* _YOUR OBJECTIVE_: Every line from the start of the records below to the line containing "fun _ st => (Ret (os_environ" should be retyped exactly, that line included, and no others.

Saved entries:
*****
(** The state after the events [out]. *)
Definition emits (st : State) (out : list event) : State :=
  {| os_environ := os_environ st; trace := trace st ++ out |}.

Definition emit (e : event) (st : State) : State := emits st [e].

(** [print(text)] and [print(text, file=sys.stderr)] *)
Definition print (f : stream) (text : str) : M unit :=
  fun _ st => (Ret tt, emit (Print f text) st).

(** [load_dotenv(path)]: the variables of the file are added to
    [os.environ]; one that is set already keeps its value. *)
Definition load_dotenv (path : str) : M unit :=
  fun w st =>
    (Ret tt, {| os_environ := os_environ st ∪ dotenv_values w path;
                trace := trace st |}).

(** [os.environ.get(name)] *)
Definition environ_get (name : str) : M (option str) :=
  fun _ st => (Ret (os_environ st !! name), st).

(** [requests.get(url, headers=..., timeout=...)] *)
Definition http_get (rq : Request) : M (Z * Exc pyval) :=
  fun w st =>
    match requests_get w rq with
    | Raised e => (Raise e, emit (HttpGet rq) st)
    | Response status body => (Ret (status, body), emit (HttpGet rq) st)
    end.

(** [for x in l: ...] over a loop variable [s]. *)
Fixpoint for_each {A S} (l : list A) (body : A -> S -> M S) (s : S) : M S :=
  match l with
  | [] => mret s
  | x :: l' => s' ← body x s; for_each l' body s'
  end.

(** ** 1) Configuration

    One record per section of the [CONFIG] dictionary, field for key. The
    keys [path], [must_exist] and [encoding], which both files have, are
    prefixed with the name of their file, and [timeout] with [repo]. The
    pattern is held as a [regex]; [render] gives back its text. *)

Record EnvConfig := {
  github_token_var : str;
  github_org_var : str;
  env_file : str
}.

Record RepoConfig := {
  repo_name : str;
  target_branch : str;
  api_version : str;
  repo_timeout : Z
}.

Record ContentSchema := {
  format : str;
  pattern : regex;
  expected_value : str
}.

Record AnswerFile := {
  answer_path : str;
  answer_must_exist : bool;
  answer_encoding : str;
  content_schema : ContentSchema
}.

Record ContentChecks := {
  required_section : str;
  required_entries : list str;
  check_entries : bool
}.

Record ReferenceFile := {
  reference_path : str;
  reference_must_exist : bool;
  reference_encoding : str;
  content_checks : ContentChecks
}.

Record FilesToVerify := {
  answer_file : AnswerFile;
  reference_file : ReferenceFile
}.

Record VerificationFlow := {
  check_answer_file_existence : bool;
  check_answer_format : bool;
  verify_answer_value : bool;
  check_reference_file : bool;
  check_section_existence : bool;
  check_required_entries : bool
}.

Record Config := {
  ENV_CONFIG : EnvConfig;
  REPO_CONFIG : RepoConfig;
  FILES_TO_VERIFY : FilesToVerify;
  VERIFICATION_FLOW : VerificationFlow
}.

(** The pattern [^\d{4}-\d{2}-\d{2}$]. *)
Definition date_pattern : regex :=
  [Bol; Rep Digit 4; Rep (Lit 45) 1; Rep Digit 2; Rep (Lit 45) 1; Rep Digit 2; Eol].

Definition CONFIG : Config := {|
  ENV_CONFIG := {|
    github_token_var := u "MCP_GITHUB_TOKEN";
    github_org_var := u "GITHUB_EVAL_ORG";
    env_file := u ".mcp_env"
  |};
  REPO_CONFIG := {|
    repo_name := u "voxel-engine-docs";
    target_branch := u "main";
    api_version := u "v3";
    repo_timeout := 10
  |};
  FILES_TO_VERIFY := {|
    answer_file := {|
      answer_path := u "ANSWER.md";
      answer_must_exist := true;
      answer_encoding := u "utf-8";
      content_schema := {|
        format := u "date";
        pattern := date_pattern;
        expected_value := u "2023-11-15"
      |}
    |};
    reference_file := {|
      reference_path := u "README.md";
      reference_must_exist := true;
      reference_encoding := u "utf-8";
      content_checks := {|
        required_section := u "## Voxel Engine Implementation";
        required_entries :=
          [u "C++ Voxel Engine Fundamentals"; u "Vulkan-based Voxel Rendering"];
        check_entries := true
      |}
    |}
  |};
  VERIFICATION_FLOW := {|
    check_answer_file_existence := true;
    check_answer_format := true;
    verify_answer_value := true;
    check_reference_file := true;
    check_section_existence := true;
    check_required_entries := true
  |}
|}.

Section Verifier.
Context `{UnicodeDB} `{Codecs}.
Variable cfg : Config.

(** ** The lines the program prints

    Each is the f-string of the source, named after what it reports. *)

Definition answer_name : str := answer_path (answer_file (FILES_TO_VERIFY cfg)).
Definition reference_name : str :=
  reference_path (reference_file (FILES_TO_VERIFY cfg)).
Definition the_pattern : regex :=
  pattern (content_schema (answer_file (FILES_TO_VERIFY cfg))).
Definition the_expected : str :=
  expected_value (content_schema (answer_file (FILES_TO_VERIFY cfg))).
Definition the_section : str :=
  required_section (content_checks (reference_file (FILES_TO_VERIFY cfg))).
Definition the_entries : list str :=
  required_entries (content_checks (reference_file (FILES_TO_VERIFY cfg))).

Definition variable_missing (var : str) : str :=
  u "❌ 未找到环境变量 " ++ var ++ u "（检查" ++ env_file (ENV_CONFIG cfg) ++ u "）".
Definition api_not_found (endpoint : str) : str :=
  u "⚠️ API资源未找到：" ++ endpoint ++ u "（404）".
Definition api_failed (endpoint : str) (status_code : Z) : str :=
  u "❌ API请求失败：" ++ endpoint ++ u "（状态码：" ++ str_of_int status_code ++ u "）".
Definition api_exception (endpoint : str) (e : exn) : str :=
  u "❌ API调用异常：" ++ endpoint ++ u "（错误：" ++ str_of_exn e ++ u "）".
Definition file_not_found (branch file_path : str) : str :=
  u "❌ 未在分支 '" ++ branch ++ u "' 找到文件 '" ++ file_path ++ u "'".
Definition decode_failed (file_path : str) (e : exn) : str :=
  u "❌ 文件 '" ++ file_path ++ u "' 解码失败（错误：" ++ str_of_exn e ++ u "）".

Definition answer_missing : str :=
  u "❌ 验证失败：" ++ answer_name ++ u " 不存在或无法读取".
Definition answer_exists : str := u "✅ 验证通过：" ++ answer_name ++ u " 存在".
Definition format_wrong : str :=
  u "❌ 验证失败：内容格式不符合要求（预期：" ++ render the_pattern ++ u "）".
Definition format_right : str :=
  u "✅ 验证通过：内容格式正确（匹配 " ++ render the_pattern ++ u "）".
Definition value_wrong (actual : str) : str :=
  u "❌ 验证失败：内容值不匹配（预期：" ++ the_expected ++ u "，实际：" ++ actual ++ u "）".
Definition value_right : str := u "✅ 验证通过：内容值正确（" ++ the_expected ++ u "）".
Definition reference_missing : str :=
  u "❌ 验证失败：" ++ reference_name ++ u " 不存在或无法读取".
Definition reference_exists : str := u "✅ 验证通过：" ++ reference_name ++ u " 存在".
Definition section_missing : str :=
  u "❌ 验证失败：" ++ reference_name ++ u " 中未找到 '" ++ the_section ++ u "' 章节".
Definition section_found : str := u "✅ 验证通过：找到 '" ++ the_section ++ u "' 章节".
Definition entry_missing (entry : str) : str :=
  u "⚠️ 警告：" ++ reference_name ++ u " 中未找到条目 '" ++ entry ++ u "'".
Definition entries_complete : str :=
  u "✅ 验证通过：所有必需条目均存在（共" ++ str_of_nat (length the_entries) ++ u "条）".
Definition entries_incomplete : str := u "❌ 验证失败：部分必需条目缺失".

(** ["=" * 60] *)
Definition rule : str := repeat 61 60.
Arguments rule : simpl never.

Definition opening : str := u "🔍 开始Voxel Engine提交日期验证流程...".
Definition step1 : str := LF :: u "【步骤1/3】加载环境配置...".
Definition environment_incomplete : str := u "❌ 环境配置不完整，终止验证".
Definition environment_loaded (github_org : str) : str :=
  u "✅ 环境配置加载完成（组织：" ++ github_org ++ u "，仓库："
    ++ repo_name (REPO_CONFIG cfg) ++ u "）".
Definition step2 : str := LF :: u "【步骤2/3】验证答案文件...".
Definition answer_failed : str := LF :: u "❌ 答案文件验证失败".
Definition step3 : str := LF :: u "【步骤3/3】验证参考文件...".
Definition reference_failed : str := LF :: u "❌ 参考文件验证失败".
Definition all_passed : str := u "🎉 所有Voxel Engine提交日期验证项通过！".
Definition summary_title : str := u "📋 验证汇总：".
Definition summary_repo (github_org : str) : str :=
  u "   - 仓库：" ++ github_org ++ u "/" ++ repo_name (REPO_CONFIG cfg).
Definition summary_branch : str :=
  u "   - 分支：" ++ target_branch (REPO_CONFIG cfg).
Definition summary_answer : str :=
  u "   - 答案文件：" ++ answer_name ++ u "（值：" ++ the_expected ++ u "）".
Definition summary_reference : str :=
  u "   - 参考文件：" ++ reference_name ++ u "（章节：" ++ the_section ++ u "）".

(** ** 2) Tools *)

Definition _load_environment : M (option str * option str) :=
  load_dotenv (env_file (ENV_CONFIG cfg));;
  github_token ← environ_get (github_token_var (ENV_CONFIG cfg));
  github_org ← environ_get (github_org_var (ENV_CONFIG cfg));
  (if negb (truthy github_token)
   then print stderr (variable_missing (github_token_var (ENV_CONFIG cfg)))
   else mret tt);;
  (if negb (truthy github_org)
   then print stderr (variable_missing (github_org_var (ENV_CONFIG cfg)))
   else mret tt);;
  mret (github_token, github_org).

Definition _build_headers (github_token : str) : list (str * str) :=
  [ (u "Authorization", u "Bearer " ++ github_token);
    (u "Accept",
     u "application/vnd.github." ++ api_version (REPO_CONFIG cfg) ++ u "+json");
    (u "User-Agent", u "voxel-engine-verifier") ].

Definition _call_github_api (endpoint : str) (headers : list (str * str))
    (org : str) : M (bool * pyval) :=
  let repo_name := repo_name (REPO_CONFIG cfg) in
  let api_url :=
    u "https://api.github.com/repos/" ++ org ++ u "/" ++ repo_name ++ u "/"
      ++ endpoint in
  try_except
    ('(status_code, json) ←
       http_get {| url := api_url; headers := headers;
                   timeout := repo_timeout (REPO_CONFIG cfg) |};
     if (status_code =? 200)%Z then
       body ← lift json;
       mret (true, body)
     else if (status_code =? 404)%Z then
       print stderr (api_not_found endpoint);;
       mret (false, PNone)
     else
       print stderr (api_failed endpoint status_code);;
       mret (false, PNone))
    (fun e =>
       print stderr (api_exception endpoint e);;
       mret (false, PNone)).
*****
* _EXPECTED ANSWER_:
(** The state after the events [out]. *)
Definition emits (st : State) (out : list event) : State :=
  {| os_environ := os_environ st; trace := trace st ++ out |}.

Definition emit (e : event) (st : State) : State := emits st [e].

(** [print(text)] and [print(text, file=sys.stderr)] *)
Definition print (f : stream) (text : str) : M unit :=
  fun _ st => (Ret tt, emit (Print f text) st).

(** [load_dotenv(path)]: the variables of the file are added to
    [os.environ]; one that is set already keeps its value. *)
Definition load_dotenv (path : str) : M unit :=
  fun w st =>
    (Ret tt, {| os_environ := os_environ st ∪ dotenv_values w path;
                trace := trace st |}).

(** [os.environ.get(name)] *)
Definition environ_get (name : str) : M (option str) :=
  fun _ st => (Ret (os_environ st !! name), st).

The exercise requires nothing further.